Он вовсе не издевался над этими невежественными, несчастными существами — он нуждался в них, только чтоб издеваться над жизнью! Должность надсмотрщика пробудила в нем прежде всего волю к борьбе. Он и сам не заметил, как в нем родился другой — верней, даже не другой, но новый, обновленный Ягор, объявивший войну не на жизнь, а на смерть той жизни, к которой с таким трепетом и дрожью тянулся Ягор прежний… жизни надушенной, нежившейся в пене шелка, атласа и парчи, но ни старым, ни новым Ягором нисколько не интересовавшейся, не желавшей признать его достойным себя, бросить из окна своей хрустальной башни веревочную лесенку и ему. Поэтому-то и было необходимо, чтоб жизнь эта, как говорил новый Ягор, сама до него опустилась, сама стала достойной его! Приняв такое решение, новый Ягор окончательно победил старого и вновь стал человеком единым, но более, чем прежде, упрямым, сильным, коварным и беспощадным, человеком, для которого все средства были чисты и хороши, если они сулили успех.
Выбраться из дерьма Ягор рассчитывал на костях своих новых подданных: как прежде покойники, так теперь и эти люди нужны были ему лишь для продления собственного существования до лучших времен. Ибо он был твердо уверен, что одно место в той, хорошей жизни после смерти отца осталось незанятым и по праву принадлежит ему, только ему, законному и достойному наследнику своего отца!

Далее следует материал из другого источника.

(** The rows of a run that did not raise are the rows of the pages it
    fetched, page after page. *)
Lemma scrape_loop_rows (fuel : nat) :
  forall url n,
    (forall e, status (loop fuel url n [] []) <> Raised e) ->
    exists pages_rows,
      results (loop fuel url n [] []) = concat pages_rows /\
      Forall2 (fun soup rows => page_rows w cfg soup = Ok rows)
        (pages_from w n (requested (loop fuel url n [] []))) pages_rows.
Proof.
  induction fuel as [|fuel IH]; intros url n Hst;
    destruct (PyStr.truthy url) eqn:Hu;
    try (rewrite scrape_loop_empty_url by exact Hu; exists []; now split).
  - rewrite scrape_loop_no_fuel by exact Hu. exists []. now split.
  - rewrite scrape_loop_step in * by exact Hu. simpl.
    destruct (fetch_page w n url) as [soup|] eqn:F.
    + destruct (page_rows w cfg soup) as [rows|e] eqn:P;
        [| now elim (Hst e)].
      destruct (advance w cfg soup url n) as [|e|next]; simpl.
      * rewrite F. exists [rows]. simpl. rewrite app_nil_r. now repeat constructor.
      * now elim (Hst e).
      * rewrite F. destruct (IH next (n + 1)%Z Hst) as (prs & E & Hall).
        exists (rows :: prs). simpl. rewrite E. split; [reflexivity |].
        now constructor.
    + simpl. rewrite F. exists []. now split.
Qed.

Итак, не считая одного-единственного исключения, во владениях Ягора был полный порядок, основанный на его божественной справедливости. Впрочем, в убогих рабочих бараках Цнори не случалось ничего такого, чего не происходило бив куда более известных городах и странах. И все-таки один смутьян нашелся! Не сумев привлечь на свою сторону никого другого, он однажды, напившись до бесчувствия, ударил увлеченного своей проповедью Ягора топором по голове и этим лишь еще больше возвысил его в глазах людей, ибо то, что они в тот вечер увидели, действительно превосходило любое чудо. Расскажи им это кто-нибудь со стороны, они в это, хоть умри, не поверили б, но еще невозможней было им отрицать то, что они видели собственными глазами. Восседая на холмике гравия, Ягор рассказывал рабочим о соблазнах богатой жизни. По его рассказам получалось так, что погреба, набитые французскими винами, дома в позолоте, хрустальная и фарфоровая посуда, полные цветов коляски, красавицы в тонких, как паутинки, платьях — все это было ничьим и нетерпеливо дожидалось появления ста — двухсот измученных, оборванных, вымазанных в грязи и мазуте людей, которых сам-то Ягор и людьми не считал!